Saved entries
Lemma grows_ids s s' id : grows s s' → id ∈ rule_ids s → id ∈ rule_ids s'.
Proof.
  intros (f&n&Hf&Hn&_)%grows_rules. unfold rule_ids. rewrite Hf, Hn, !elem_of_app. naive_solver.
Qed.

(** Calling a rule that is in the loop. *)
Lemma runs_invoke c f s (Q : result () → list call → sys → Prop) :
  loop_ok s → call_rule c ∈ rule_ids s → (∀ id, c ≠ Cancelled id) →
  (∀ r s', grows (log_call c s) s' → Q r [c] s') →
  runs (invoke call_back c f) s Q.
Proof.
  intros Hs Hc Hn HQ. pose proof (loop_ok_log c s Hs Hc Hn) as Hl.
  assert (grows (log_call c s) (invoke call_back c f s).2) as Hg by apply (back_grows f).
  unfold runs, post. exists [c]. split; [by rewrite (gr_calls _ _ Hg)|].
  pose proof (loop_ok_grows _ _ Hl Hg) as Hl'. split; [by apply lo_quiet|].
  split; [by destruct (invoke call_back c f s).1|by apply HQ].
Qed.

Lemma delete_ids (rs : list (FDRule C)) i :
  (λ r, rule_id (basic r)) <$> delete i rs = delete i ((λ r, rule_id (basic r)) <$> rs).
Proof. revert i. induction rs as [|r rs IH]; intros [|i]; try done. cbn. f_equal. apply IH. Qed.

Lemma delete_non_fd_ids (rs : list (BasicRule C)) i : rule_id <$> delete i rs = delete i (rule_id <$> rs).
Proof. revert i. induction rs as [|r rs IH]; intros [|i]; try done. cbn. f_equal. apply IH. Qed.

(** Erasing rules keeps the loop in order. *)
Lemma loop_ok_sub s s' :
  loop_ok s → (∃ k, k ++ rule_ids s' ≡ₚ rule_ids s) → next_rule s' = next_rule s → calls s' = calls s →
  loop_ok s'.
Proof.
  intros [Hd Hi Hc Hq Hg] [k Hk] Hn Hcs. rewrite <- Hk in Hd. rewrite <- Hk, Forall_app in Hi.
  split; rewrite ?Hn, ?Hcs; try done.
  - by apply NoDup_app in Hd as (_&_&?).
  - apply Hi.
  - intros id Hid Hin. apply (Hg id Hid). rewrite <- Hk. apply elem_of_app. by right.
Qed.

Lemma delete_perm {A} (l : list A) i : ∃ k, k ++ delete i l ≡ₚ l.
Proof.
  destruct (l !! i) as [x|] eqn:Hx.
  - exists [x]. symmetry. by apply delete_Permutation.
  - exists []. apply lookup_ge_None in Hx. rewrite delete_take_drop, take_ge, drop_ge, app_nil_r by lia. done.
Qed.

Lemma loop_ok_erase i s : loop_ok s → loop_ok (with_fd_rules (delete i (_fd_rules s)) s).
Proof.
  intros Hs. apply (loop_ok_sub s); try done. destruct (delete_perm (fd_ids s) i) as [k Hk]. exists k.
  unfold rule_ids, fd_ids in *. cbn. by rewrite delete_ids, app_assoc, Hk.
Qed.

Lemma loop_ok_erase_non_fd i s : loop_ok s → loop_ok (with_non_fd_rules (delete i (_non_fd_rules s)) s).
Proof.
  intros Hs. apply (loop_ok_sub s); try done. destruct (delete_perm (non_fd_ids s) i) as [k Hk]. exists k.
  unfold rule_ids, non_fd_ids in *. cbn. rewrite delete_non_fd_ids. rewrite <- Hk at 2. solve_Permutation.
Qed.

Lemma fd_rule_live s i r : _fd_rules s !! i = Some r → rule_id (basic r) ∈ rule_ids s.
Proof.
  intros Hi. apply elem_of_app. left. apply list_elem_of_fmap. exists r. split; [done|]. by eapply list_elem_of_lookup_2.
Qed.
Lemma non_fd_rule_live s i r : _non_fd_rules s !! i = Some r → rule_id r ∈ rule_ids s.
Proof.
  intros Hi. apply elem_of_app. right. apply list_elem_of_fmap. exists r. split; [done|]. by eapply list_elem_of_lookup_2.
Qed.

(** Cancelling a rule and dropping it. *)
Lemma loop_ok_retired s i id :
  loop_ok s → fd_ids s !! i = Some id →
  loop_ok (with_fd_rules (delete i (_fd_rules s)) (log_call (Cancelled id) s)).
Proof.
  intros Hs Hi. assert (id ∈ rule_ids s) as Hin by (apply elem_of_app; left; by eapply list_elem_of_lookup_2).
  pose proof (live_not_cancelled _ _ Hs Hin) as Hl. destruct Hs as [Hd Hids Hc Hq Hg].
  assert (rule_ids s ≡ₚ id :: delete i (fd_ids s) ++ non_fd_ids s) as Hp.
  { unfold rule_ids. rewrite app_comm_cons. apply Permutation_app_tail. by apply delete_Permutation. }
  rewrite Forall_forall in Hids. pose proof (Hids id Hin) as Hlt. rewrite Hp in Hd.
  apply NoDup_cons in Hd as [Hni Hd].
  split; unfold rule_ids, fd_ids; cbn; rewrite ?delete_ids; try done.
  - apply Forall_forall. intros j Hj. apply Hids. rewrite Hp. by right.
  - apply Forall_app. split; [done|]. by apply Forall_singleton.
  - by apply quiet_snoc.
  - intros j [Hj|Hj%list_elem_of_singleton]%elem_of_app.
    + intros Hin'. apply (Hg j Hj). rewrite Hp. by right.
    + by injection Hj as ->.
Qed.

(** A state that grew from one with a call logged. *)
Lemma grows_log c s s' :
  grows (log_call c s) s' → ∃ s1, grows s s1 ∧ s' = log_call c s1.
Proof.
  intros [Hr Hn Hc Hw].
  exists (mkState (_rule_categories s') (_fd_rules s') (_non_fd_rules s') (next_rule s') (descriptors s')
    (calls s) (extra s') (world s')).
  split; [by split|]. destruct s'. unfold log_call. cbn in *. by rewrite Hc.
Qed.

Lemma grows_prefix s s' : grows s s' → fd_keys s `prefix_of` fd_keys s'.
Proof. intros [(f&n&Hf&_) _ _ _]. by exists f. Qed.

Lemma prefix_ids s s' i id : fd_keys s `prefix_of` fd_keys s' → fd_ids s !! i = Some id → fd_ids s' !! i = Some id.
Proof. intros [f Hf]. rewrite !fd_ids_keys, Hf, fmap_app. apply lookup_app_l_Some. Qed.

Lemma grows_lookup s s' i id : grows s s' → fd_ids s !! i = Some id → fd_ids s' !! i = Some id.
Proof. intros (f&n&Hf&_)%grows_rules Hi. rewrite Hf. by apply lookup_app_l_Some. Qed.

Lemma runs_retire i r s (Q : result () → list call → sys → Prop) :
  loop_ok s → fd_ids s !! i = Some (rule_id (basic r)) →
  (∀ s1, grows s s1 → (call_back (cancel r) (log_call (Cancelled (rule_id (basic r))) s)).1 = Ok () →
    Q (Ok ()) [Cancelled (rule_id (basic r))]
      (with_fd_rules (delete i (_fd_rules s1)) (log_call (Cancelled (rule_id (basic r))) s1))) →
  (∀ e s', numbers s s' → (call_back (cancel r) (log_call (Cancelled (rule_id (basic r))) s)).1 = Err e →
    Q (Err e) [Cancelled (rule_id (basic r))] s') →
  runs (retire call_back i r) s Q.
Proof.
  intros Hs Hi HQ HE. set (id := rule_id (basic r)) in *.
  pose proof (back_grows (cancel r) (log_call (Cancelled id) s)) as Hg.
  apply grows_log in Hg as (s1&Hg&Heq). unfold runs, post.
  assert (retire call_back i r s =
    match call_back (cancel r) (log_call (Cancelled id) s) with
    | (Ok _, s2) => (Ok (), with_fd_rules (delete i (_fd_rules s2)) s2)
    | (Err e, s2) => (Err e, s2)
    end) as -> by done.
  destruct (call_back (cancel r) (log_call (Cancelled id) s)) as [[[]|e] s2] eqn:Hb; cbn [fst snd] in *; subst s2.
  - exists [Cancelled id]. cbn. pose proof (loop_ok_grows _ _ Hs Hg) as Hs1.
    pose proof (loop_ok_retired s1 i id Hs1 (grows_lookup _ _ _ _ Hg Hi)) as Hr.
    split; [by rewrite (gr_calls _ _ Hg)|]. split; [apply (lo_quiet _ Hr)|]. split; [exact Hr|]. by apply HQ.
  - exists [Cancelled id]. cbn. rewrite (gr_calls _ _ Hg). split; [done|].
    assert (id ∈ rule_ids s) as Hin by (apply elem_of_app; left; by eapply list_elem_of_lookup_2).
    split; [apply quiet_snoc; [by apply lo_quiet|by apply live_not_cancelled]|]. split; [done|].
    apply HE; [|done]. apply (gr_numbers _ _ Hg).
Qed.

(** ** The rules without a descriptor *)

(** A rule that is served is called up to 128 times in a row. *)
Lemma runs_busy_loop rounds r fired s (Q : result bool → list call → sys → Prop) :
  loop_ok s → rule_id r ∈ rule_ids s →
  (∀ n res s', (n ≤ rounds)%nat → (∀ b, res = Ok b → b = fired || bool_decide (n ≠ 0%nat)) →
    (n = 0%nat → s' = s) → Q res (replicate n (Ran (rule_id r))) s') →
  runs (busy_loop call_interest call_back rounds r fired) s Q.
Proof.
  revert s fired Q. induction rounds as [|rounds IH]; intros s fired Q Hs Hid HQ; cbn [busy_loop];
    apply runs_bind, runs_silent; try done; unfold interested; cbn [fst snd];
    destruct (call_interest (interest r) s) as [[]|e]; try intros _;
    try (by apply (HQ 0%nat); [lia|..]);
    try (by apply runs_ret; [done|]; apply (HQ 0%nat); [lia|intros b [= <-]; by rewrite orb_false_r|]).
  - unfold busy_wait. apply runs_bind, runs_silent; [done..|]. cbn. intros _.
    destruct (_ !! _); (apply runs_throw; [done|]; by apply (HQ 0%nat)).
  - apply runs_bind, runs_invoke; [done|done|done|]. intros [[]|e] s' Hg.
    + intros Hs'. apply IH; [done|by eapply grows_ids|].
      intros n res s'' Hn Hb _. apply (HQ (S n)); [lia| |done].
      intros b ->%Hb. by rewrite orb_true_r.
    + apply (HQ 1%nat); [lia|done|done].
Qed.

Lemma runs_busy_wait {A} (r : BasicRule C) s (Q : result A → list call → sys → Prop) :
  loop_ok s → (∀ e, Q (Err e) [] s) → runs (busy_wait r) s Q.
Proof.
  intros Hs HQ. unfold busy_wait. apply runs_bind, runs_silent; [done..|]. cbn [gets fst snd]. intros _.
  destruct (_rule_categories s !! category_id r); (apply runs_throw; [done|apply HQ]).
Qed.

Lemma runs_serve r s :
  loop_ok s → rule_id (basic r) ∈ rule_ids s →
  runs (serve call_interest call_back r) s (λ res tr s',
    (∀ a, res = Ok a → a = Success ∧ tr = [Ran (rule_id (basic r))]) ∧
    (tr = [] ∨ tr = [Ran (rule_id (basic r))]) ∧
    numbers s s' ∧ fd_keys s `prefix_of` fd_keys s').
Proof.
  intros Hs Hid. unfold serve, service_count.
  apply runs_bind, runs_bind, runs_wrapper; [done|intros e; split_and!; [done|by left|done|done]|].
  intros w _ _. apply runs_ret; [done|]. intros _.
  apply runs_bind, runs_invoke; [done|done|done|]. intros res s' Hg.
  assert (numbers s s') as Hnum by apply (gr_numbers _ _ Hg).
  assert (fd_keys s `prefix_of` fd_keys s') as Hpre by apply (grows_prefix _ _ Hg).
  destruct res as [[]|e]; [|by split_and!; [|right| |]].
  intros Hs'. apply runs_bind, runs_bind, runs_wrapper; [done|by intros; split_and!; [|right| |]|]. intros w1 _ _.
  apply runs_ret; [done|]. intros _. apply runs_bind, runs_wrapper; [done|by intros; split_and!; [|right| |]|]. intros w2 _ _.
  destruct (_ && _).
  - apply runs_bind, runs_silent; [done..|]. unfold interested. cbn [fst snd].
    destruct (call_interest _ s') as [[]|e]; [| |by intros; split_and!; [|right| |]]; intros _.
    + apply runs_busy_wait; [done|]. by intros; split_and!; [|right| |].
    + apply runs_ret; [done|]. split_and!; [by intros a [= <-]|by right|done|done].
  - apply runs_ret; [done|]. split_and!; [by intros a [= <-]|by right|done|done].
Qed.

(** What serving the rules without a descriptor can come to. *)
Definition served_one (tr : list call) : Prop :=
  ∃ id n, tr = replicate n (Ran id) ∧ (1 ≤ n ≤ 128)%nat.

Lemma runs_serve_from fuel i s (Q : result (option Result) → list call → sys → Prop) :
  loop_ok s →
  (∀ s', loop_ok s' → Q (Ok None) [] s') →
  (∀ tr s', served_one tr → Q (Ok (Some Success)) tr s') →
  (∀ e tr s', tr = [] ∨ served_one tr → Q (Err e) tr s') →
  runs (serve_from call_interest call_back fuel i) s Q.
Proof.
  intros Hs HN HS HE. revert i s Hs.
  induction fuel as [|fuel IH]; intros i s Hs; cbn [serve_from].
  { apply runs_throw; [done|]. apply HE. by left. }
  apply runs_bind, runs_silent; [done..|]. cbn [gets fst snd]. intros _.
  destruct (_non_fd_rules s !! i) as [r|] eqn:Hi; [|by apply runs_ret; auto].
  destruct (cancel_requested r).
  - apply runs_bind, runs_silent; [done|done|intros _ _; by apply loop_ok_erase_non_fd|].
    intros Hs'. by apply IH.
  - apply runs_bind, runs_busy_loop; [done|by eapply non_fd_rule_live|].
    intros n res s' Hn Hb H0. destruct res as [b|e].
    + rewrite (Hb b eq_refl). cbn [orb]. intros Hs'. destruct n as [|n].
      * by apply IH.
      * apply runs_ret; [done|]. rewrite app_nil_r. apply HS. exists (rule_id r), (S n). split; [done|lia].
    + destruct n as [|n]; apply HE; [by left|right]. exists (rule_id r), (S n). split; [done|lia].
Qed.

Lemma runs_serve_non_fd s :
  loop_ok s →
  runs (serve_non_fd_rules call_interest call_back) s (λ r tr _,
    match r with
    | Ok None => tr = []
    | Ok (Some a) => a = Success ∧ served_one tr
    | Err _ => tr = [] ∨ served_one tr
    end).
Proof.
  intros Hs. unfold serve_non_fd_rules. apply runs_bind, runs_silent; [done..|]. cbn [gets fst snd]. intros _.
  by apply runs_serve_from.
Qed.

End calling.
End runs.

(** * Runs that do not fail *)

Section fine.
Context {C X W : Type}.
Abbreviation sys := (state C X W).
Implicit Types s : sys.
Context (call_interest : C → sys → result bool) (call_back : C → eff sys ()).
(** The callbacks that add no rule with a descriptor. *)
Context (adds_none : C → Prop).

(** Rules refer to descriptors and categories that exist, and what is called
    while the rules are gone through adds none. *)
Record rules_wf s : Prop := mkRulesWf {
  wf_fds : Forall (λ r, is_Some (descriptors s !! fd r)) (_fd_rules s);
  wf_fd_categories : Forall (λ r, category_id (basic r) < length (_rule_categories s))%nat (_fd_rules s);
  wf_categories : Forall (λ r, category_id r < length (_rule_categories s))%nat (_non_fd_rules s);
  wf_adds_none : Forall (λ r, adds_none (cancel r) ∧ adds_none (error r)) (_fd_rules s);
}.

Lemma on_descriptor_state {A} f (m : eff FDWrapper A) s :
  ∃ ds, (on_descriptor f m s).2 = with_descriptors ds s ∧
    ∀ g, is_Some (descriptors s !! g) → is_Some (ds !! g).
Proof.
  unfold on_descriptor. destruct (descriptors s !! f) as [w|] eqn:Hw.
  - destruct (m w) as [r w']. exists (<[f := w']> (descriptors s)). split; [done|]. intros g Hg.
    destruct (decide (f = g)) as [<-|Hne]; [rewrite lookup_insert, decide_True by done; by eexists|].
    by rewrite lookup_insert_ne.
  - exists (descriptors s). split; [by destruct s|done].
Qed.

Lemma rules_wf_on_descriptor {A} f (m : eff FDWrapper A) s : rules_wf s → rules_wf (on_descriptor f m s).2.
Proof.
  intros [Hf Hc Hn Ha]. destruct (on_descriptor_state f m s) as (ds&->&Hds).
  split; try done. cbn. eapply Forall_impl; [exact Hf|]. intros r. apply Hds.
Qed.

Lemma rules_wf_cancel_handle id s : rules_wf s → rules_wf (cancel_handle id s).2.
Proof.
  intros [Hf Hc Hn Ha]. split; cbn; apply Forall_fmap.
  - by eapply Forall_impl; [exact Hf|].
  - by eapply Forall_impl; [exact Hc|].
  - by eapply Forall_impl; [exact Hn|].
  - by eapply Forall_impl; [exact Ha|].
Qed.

Aim of the exercise ::
Every line that holds the string "interested" must be copied from the records above.

Written answer ::
    apply runs_bind, runs_silent; try done; unfold interested; cbn [fst snd];
  - apply runs_bind, runs_silent; [done..|]. unfold interested. cbn [fst snd].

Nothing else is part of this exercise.